1. a case; 2. a case cover; 3. an armrest; 4. an observation port; 5. a chute; 6. a light shielding plate; 7. a handle; 8. a heat radiation port; 9. a buffer assembly; 901. positioning columns; 902. a sliding column; 903. supporting feet; 904. a first spring; 10. a support plate; 11. a partition plate; 12. a second spring; 13. a vibration platform; 14. a limit groove; 15. a heat dissipation assembly; 1501. a first water tank; 1502. a communicating pipe; 1503. a first water pump; 1504. a third electromagnetic valve; 1505. a first water pipe; 1506. a heat absorbing base; 1507. a first electromagnetic valve; 1508. a water return pipe; 1509. a heat sink; 1510. a second water tank; 1511. a second water pump; 1512. a second water pipe; 1513. a one-way valve; 1514. a second electromagnetic valve; 1515. a second communicating pipe; 1516. a second return pipe; 1517. heating pipes; 16. and vibrating the motor.

Detailed Description

The technical solutions in the embodiments of the present utility model will be clearly and completely described below with reference to the drawings in the embodiments of the present utility model.

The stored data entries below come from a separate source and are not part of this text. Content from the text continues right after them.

(* ===== verification/Buffer.v ===== *)
(** * fs/buffer.cc: the buffer cache, and the locks it shares with inode.cc and super.cc

    [getblk] may write dirty buffers back, [sync_dev] writes the inodes into
    buffers first, and for that [write_inode] of inode.cc reads a block: the
    functions are mutually recursive.  Those on the cycle are defined here with
    [sync_inodes] as a parameter (suffix [_with]); Inode.v ties the knot. *)

From S2P Require Import Prelude State Memory Sched Request LlRw.

Section Locks.
Context {E : Env}.

Definition wait_on_buffer (b : nat) : K unit :=
  while env_fuel (x ← getbh b; mret (nz (b_lock x))) (sleep_on (WqBuffer b)).

Definition wait_on_inode (i : nat) : K unit :=
  while env_fuel (x ← getino i; mret (nz (i_lock x))) (sleep_on (WqInode i)).
Definition lock_inode (i : nat) : K unit :=
  wait_on_inode i ;; setino i (fun x => x <| i_lock := 1 |>).
Definition unlock_inode (i : nat) : K unit :=
  setino i (fun x => x <| i_lock := 0 |>) ;; wake_up (WqInode i).

Definition wait_on_super (n : nat) : K unit :=
  while env_fuel (x ← getsb n; mret (nz (s_lock x))) (sleep_on (WqSuper n)).
Definition lock_super (n : nat) : K unit :=
  wait_on_super n ;; setsb n (fun x => x <| s_lock := 1 |>).
Definition free_super (n : nat) : K unit :=
  setsb n (fun x => x <| s_lock := 0 |>) ;; wake_up (WqSuper n).

(** the scan starts again from the first entry when the one found changed
    while the task slept; one fuel for scan steps and restarts *)
Definition get_super (dev : Z) : K (option nat) :=
  if dev =? 0 then mret None else
  loop (S NR_SUPER * S env_fuel) (fun n : nat =>
    if decide (NR_SUPER <= n)%nat then mret (inr None) else
    x ← getsb n;
    if s_dev x =? dev then
      wait_on_super n ;;
      x ← getsb n;
      mret (if s_dev x =? dev then inr (Some n) else inl 0%nat)
    else mret (inl (S n))) 0%nat.
End Locks.

(** ** The hash table *)

Definition _hashfn (dev block : Z) : nat := Z.to_nat (u32 (Z.lxor dev block) mod Z.of_nat NR_HASH).
(** addresses of the buffer heads, from [end] in System.map; the structure has 36 bytes *)
Definition start_buffer : Z := 0x27f94.
Definition BH_SIZE : Z := 36.
Definition bh_addr (b : nat) : Z := start_buffer + BH_SIZE * Z.of_nat b.
(** [b_prev] of the structure at address 0 *)
Definition NULL_b_prev : Z := 20.

Definition hash_head (dev block : Z) : K (option nat) :=
  s ← gets fsys; deref (hash_table s !! _hashfn dev block).
Definition set_hash_head (dev block : Z) (o : option nat) : K unit :=
  on_fs (fun s => s <| hash_table ::= <[_hashfn dev block := o]> |>).

(** [remove_from_queues], first part: remove from hash-queue *)
Definition remove_from_hash (b : nat) : K unit :=
  x ← getbh b;
  match b_next x with
  | Some n => setbh n (fun y => y <| b_prev := b_prev x |>)
  | None => mret tt
  end ;;
  x ← getbh b;
  match b_prev x with
  | Some p => setbh p (fun y => y <| b_next := b_next x |>)
  | None => mret tt
  end ;;
  x ← getbh b;
  h ← hash_head (b_dev x) (b_blocknr x);
  when (bool_decide (h = Some b)) (set_hash_head (b_dev x) (b_blocknr x) (b_next x)).
(** second part: remove from free list *)
Definition remove_from_free (b : nat) : K unit :=
  x ← getbh b;
  match b_prev_free x, b_next_free x with
  | Some pf, Some nf =>
      setbh pf (fun y => y <| b_next_free := Some nf |>) ;;
      x ← getbh b; nf ← deref (b_next_free x);
      setbh nf (fun y => y <| b_prev_free := b_prev_free x |>) ;;
      x ← getbh b; s ← gets fsys;
      when (bool_decide (free_list s = Some b)) (on_fs (fun s => s <| free_list := b_next_free x |>))
  | _, _ => panic "Free block list corrupted"
  end.
Definition remove_from_queues (b : nat) : K unit := remove_from_hash b ;; remove_from_free b.

(** [insert_into_queues], first part: put at end of free list *)
Definition insert_free_tail (b : nat) : K unit :=
  s ← gets fsys; fl ← deref (free_list s);
  f ← getbh fl;
  setbh b (fun x => x <| b_next_free := Some fl |> <| b_prev_free := b_prev_free f |>) ;;
  f ← getbh fl; pf ← deref (b_prev_free f);
  setbh pf (fun x => x <| b_next_free := Some b |>) ;;
  setbh fl (fun x => x <| b_prev_free := Some b |>).
(** second part: put the buffer in new hash-queue if it has a device.  The new
    head of a chain is linked even when the chain was empty:
    [bh->b_next->b_prev = bh] then writes through a NULL pointer *)
Definition insert_hash_head (b : nat) : K unit :=
  setbh b (fun x => x <| b_prev := None |> <| b_next := None |>) ;;
  x ← getbh b;
  if b_dev x =? 0 then mret tt else
  h ← hash_head (b_dev x) (b_blocknr x);
  setbh b (fun x => x <| b_next := h |>) ;;
  set_hash_head (b_dev x) (b_blocknr x) (Some b) ;;
  match h with
  | Some n => setbh n (fun y => y <| b_prev := Some b |>)
  | None => zoom_mm (store NULL_b_prev (bh_addr b))
  end.
Definition insert_into_queues (b : nat) : K unit := insert_free_tail b ;; insert_hash_head b.

(** a chain has at most as many members as there are buffers *)
Definition find_buffer (dev block : Z) : K (option nat) :=
  s ← gets fsys; h ← hash_head dev block;
  loop (S (length (bufs s))) (fun tmp : option nat =>
    match tmp with
    | None => mret (inr None)
    | Some b =>
        x ← getbh b;
        mret (if (b_dev x =? dev) && (s32 (b_blocknr x) =? block) then inr (Some b) else inl (b_next x))
    end) h.

Section Cache.
Context {E : Env}.

Definition NR_BUFFERS : K nat := gets (fun s => length (bufs (fsys s))).
Definition each_buffer (f : nat -> K unit) : K unit := n ← NR_BUFFERS; for_each (seq 0 n) f.

Definition get_hash_table (dev block : Z) : K (option nat) :=
  loop env_fuel (fun _ : unit =>
    o ← find_buffer dev block;
    match o with
    | None => mret (inr None)
    | Some b =>
        setbh b (fun x => x <| b_count ::= fun c => u8 (c + 1) |>) ;;
        wait_on_buffer b ;;
        x ← getbh b;
        if (b_dev x =? dev) && (s32 (b_blocknr x) =? block) then mret (inr (Some b)) else
        setbh b (fun x => x <| b_count ::= fun c => u8 (c - 1) |>) ;; mret (inl tt)
    end) tt.

(** [BADNESS(bh)] *)
Definition BADNESS (x : buffer_head) : Z := Z.shiftl (b_dirt x) 1 + b_lock x.

(** the scan of the free list: the best unused buffer *)
Definition scan_free : K (option nat) :=
  s ← gets fsys; first ← deref (free_list s);
  loop (S (length (bufs s))) (fun '(tmp, bh) =>
    x ← getbh tmp;
    let again (bh : option nat) : K ((nat * option nat) + option nat) :=
      next ← deref (b_next_free x);
      mret (if decide (next = first) then inr bh else inl (next, bh)) in
    if nz (b_count x) then again bh else
    y ← match bh with Some b => y ← getbh b; mret (Some y) | None => mret None end;
    if match y with Some y => BADNESS x <? BADNESS y | None => true end
    then (if BADNESS x =? 0 then mret (inr (Some tmp)) else again (Some tmp))
    else again bh) (first, None).

Definition brelse (o : option nat) : K unit :=
  match o with
  | None => mret tt
  | Some b =>
      wait_on_buffer b ;;
      x ← getbh b;
      setbh b (fun x => x <| b_count ::= fun c => u8 (c - 1) |>) ;;
      if b_count x =? 0 then panic "Trying to free free buffer" else
      wake_up WqBufferWait
  end.

(** ** The functions on the cycle through [sync_inodes] *)
Section Sync.
Variable sync_inodes : K unit.

Definition sync_buffers (dev : Z) : K unit :=
  each_buffer (fun b =>
    x ← getbh b;
    if negb (b_dev x =? dev) then mret tt else
    wait_on_buffer b ;;
    x ← getbh b;
    when ((b_dev x =? dev) && nz (b_dirt x)) (ll_rw_block WRITE b)).
Definition sync_dev_with (dev : Z) : K Z :=
  sync_buffers dev ;; sync_inodes ;; sync_buffers dev ;; mret 0.

(** [while (bh->b_dirt)]: [false] when somebody took the buffer *)
Definition clean_buffer (b : nat) : K bool :=
  loop env_fuel (fun _ : unit =>
    x ← getbh b;
    if negb (nz (b_dirt x)) then mret (inr true) else
    sync_dev_with (b_dev x) ;;
    wait_on_buffer b ;;
    x ← getbh b;
    mret (if nz (b_count x) then inr false else inl tt)) tt.

(** the buffer is taken out of the queues and put in again under its new name *)
Definition rename_buffer (b : nat) (dev block : Z) : K unit :=
  setbh b (fun x => x <| b_count := 1 |> <| b_dirt := 0 |> <| b_uptodate := 0 |>) ;;
  remove_from_queues b ;;
  setbh b (fun x => x <| b_dev := u16 dev |> <| b_blocknr := u32 block |>) ;;
  insert_into_queues b.

Definition getblk_with (dev block : Z) : K nat :=
  loop env_fuel (fun _ : unit =>
    o ← get_hash_table dev block;
    match o with
    | Some b => mret (inr b)
    | None =>
        o ← scan_free;
        match o with
        | None => sleep_on WqBufferWait ;; mret (inl tt)
        | Some b =>
            wait_on_buffer b ;;
            x ← getbh b;
            if nz (b_count x) then mret (inl tt) else
            ok ← clean_buffer b;
            if negb ok then mret (inl tt) else
            o ← find_buffer dev block;
            match o with
            | Some _ => mret (inl tt)
            | None => rename_buffer b dev block ;; mret (inr b)
            end
        end
    end) tt.

Definition bread_with (dev block : Z) : K (option nat) :=
  b ← getblk_with dev block;
  x ← getbh b;
  if nz (b_uptodate x) then mret (Some b) else
  ll_rw_block READ b ;;
  wait_on_buffer b ;;
  x ← getbh b;
  if nz (b_uptodate x) then mret (Some b) else
  brelse (Some b) ;; mret None.
End Sync.

Definition invalidate_buffers (dev : Z) : K unit :=
  each_buffer (fun b =>
    x ← getbh b;
    if negb (b_dev x =? dev) then mret tt else
    wait_on_buffer b ;;
    x ← getbh b;
    when (b_dev x =? dev) (setbh b (fun x => x <| b_uptodate := 0 |> <| b_dirt := 0 |>))).

(** ** Start-up *)

(** [while ((b -= BLOCK_SIZE) >= h+1)]: the heads grow up from
    [end], the blocks down from [b], around the video memory and the ROMs *)
Fixpoint buffer_heads (fuel : nat) (b : Z) (h : nat) : list buffer_head :=
  match fuel with
  | O => []
  | S fuel =>
      let b := b - BLOCK_SIZE in
      if b <? bh_addr (h + 1) then [] else
      {| b_data := replicate 1024 0; b_addr := b; b_blocknr := 0; b_dev := 0; b_uptodate := 0; b_dirt := 0;
         b_count := 0; b_lock := 0; b_wait := None; b_prev := None; b_next := None;
         b_prev_free := Some (h - 1)%nat; b_next_free := Some (h + 1)%nat |}
      :: buffer_heads fuel (if b =? 0x100000 then 0xA0000 else b) (S h)
  end.
Definition buffer_init (buffer_end : Z) : K unit :=
  let b := if buffer_end =? Z.shiftl 1 20 then 640 * 1024 else buffer_end in
  let l := buffer_heads (Z.to_nat (b / BLOCK_SIZE)) b 0 in
  on_fs (fun s => s <| bufs := l |> <| free_list := Some 0%nat |> <| hash_table := replicate NR_HASH None |>) ;;
  let h := (length l - 1)%nat in
  setbh 0 (fun x => x <| b_prev_free := Some h |>) ;;
  setbh h (fun x => x <| b_next_free := Some 0%nat |>).
End Cache.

It is apparent that the described embodiments are only some embodiments of the present utility model, not all embodiments, and that all other embodiments obtained by persons of ordinary skill in the art without making creative efforts based on the embodiments in the present utility model are within the protection scope of the present utility model.

Referring to fig. 1-6, a microplate oscillation device comprising: the box 1, box 1 one side articulates there is case lid 2, case lid 2 one side fixedly connected with handrail 3, box 1 lower surface is provided with buffer assembly 9, the inside equidistance array backup pad 10 of box 1 is provided with baffle 11 on the backup pad 10, baffle 11 upper surface symmetry is provided with second spring 12, fixed mounting has vibration platform 13 on the second spring 12, be provided with spacing groove 14 on the vibration platform 13, fixed mounting has vibration motor 16 under the vibration platform 13, be provided with radiator unit 15 on the box 1, box 1 surface symmetry is provided with thermovent 8.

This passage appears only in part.